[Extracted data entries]
((
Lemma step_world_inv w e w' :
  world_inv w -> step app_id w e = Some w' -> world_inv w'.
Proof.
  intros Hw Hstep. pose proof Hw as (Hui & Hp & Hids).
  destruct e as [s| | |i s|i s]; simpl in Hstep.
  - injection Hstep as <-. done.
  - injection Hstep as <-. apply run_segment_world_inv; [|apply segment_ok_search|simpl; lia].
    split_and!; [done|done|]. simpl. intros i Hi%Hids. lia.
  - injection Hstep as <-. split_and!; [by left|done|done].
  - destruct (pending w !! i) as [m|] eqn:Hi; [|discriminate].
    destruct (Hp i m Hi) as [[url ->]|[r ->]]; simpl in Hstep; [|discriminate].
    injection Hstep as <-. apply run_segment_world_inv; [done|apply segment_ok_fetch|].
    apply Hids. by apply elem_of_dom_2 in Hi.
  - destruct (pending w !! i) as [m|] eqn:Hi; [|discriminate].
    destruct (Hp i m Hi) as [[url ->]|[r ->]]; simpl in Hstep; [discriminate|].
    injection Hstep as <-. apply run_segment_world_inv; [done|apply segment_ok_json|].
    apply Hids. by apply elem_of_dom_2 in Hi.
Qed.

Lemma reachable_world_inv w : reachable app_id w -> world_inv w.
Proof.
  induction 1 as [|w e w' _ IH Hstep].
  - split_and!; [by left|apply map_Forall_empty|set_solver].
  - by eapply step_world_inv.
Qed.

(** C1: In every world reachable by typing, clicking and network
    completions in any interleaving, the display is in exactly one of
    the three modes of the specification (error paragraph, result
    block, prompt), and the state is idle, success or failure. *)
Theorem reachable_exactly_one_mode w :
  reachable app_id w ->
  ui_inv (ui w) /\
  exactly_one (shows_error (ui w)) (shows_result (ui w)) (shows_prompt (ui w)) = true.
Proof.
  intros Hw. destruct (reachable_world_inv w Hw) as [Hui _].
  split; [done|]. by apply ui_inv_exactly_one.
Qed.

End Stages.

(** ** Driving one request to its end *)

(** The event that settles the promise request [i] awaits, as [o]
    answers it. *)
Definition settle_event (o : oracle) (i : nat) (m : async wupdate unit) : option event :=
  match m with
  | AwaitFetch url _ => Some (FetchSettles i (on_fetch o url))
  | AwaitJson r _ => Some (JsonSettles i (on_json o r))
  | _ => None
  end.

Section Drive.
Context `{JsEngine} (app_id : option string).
))
Write out only the lines from the very start of the entries above to the line that includes "answers it. *)", both ends included, each one unchanged.

__WORKED SOLUTION__
Lemma step_world_inv w e w' :
  world_inv w -> step app_id w e = Some w' -> world_inv w'.
Proof.
  intros Hw Hstep. pose proof Hw as (Hui & Hp & Hids).
  destruct e as [s| | |i s|i s]; simpl in Hstep.
  - injection Hstep as <-. done.
  - injection Hstep as <-. apply run_segment_world_inv; [|apply segment_ok_search|simpl; lia].
    split_and!; [done|done|]. simpl. intros i Hi%Hids. lia.
  - injection Hstep as <-. split_and!; [by left|done|done].
  - destruct (pending w !! i) as [m|] eqn:Hi; [|discriminate].
    destruct (Hp i m Hi) as [[url ->]|[r ->]]; simpl in Hstep; [|discriminate].
    injection Hstep as <-. apply run_segment_world_inv; [done|apply segment_ok_fetch|].
    apply Hids. by apply elem_of_dom_2 in Hi.
  - destruct (pending w !! i) as [m|] eqn:Hi; [|discriminate].
    destruct (Hp i m Hi) as [[url ->]|[r ->]]; simpl in Hstep; [discriminate|].
    injection Hstep as <-. apply run_segment_world_inv; [done|apply segment_ok_json|].
    apply Hids. by apply elem_of_dom_2 in Hi.
Qed.

Lemma reachable_world_inv w : reachable app_id w -> world_inv w.
Proof.
  induction 1 as [|w e w' _ IH Hstep].
  - split_and!; [by left|apply map_Forall_empty|set_solver].
  - by eapply step_world_inv.
Qed.

(** C1: In every world reachable by typing, clicking and network
    completions in any interleaving, the display is in exactly one of
    the three modes of the specification (error paragraph, result
    block, prompt), and the state is idle, success or failure. *)
Theorem reachable_exactly_one_mode w :
  reachable app_id w ->
  ui_inv (ui w) /\
  exactly_one (shows_error (ui w)) (shows_result (ui w)) (shows_prompt (ui w)) = true.
Proof.
  intros Hw. destruct (reachable_world_inv w Hw) as [Hui _].
  split; [done|]. by apply ui_inv_exactly_one.
Qed.

End Stages.

(** ** Driving one request to its end *)

(** The event that settles the promise request [i] awaits, as [o]
    answers it. *)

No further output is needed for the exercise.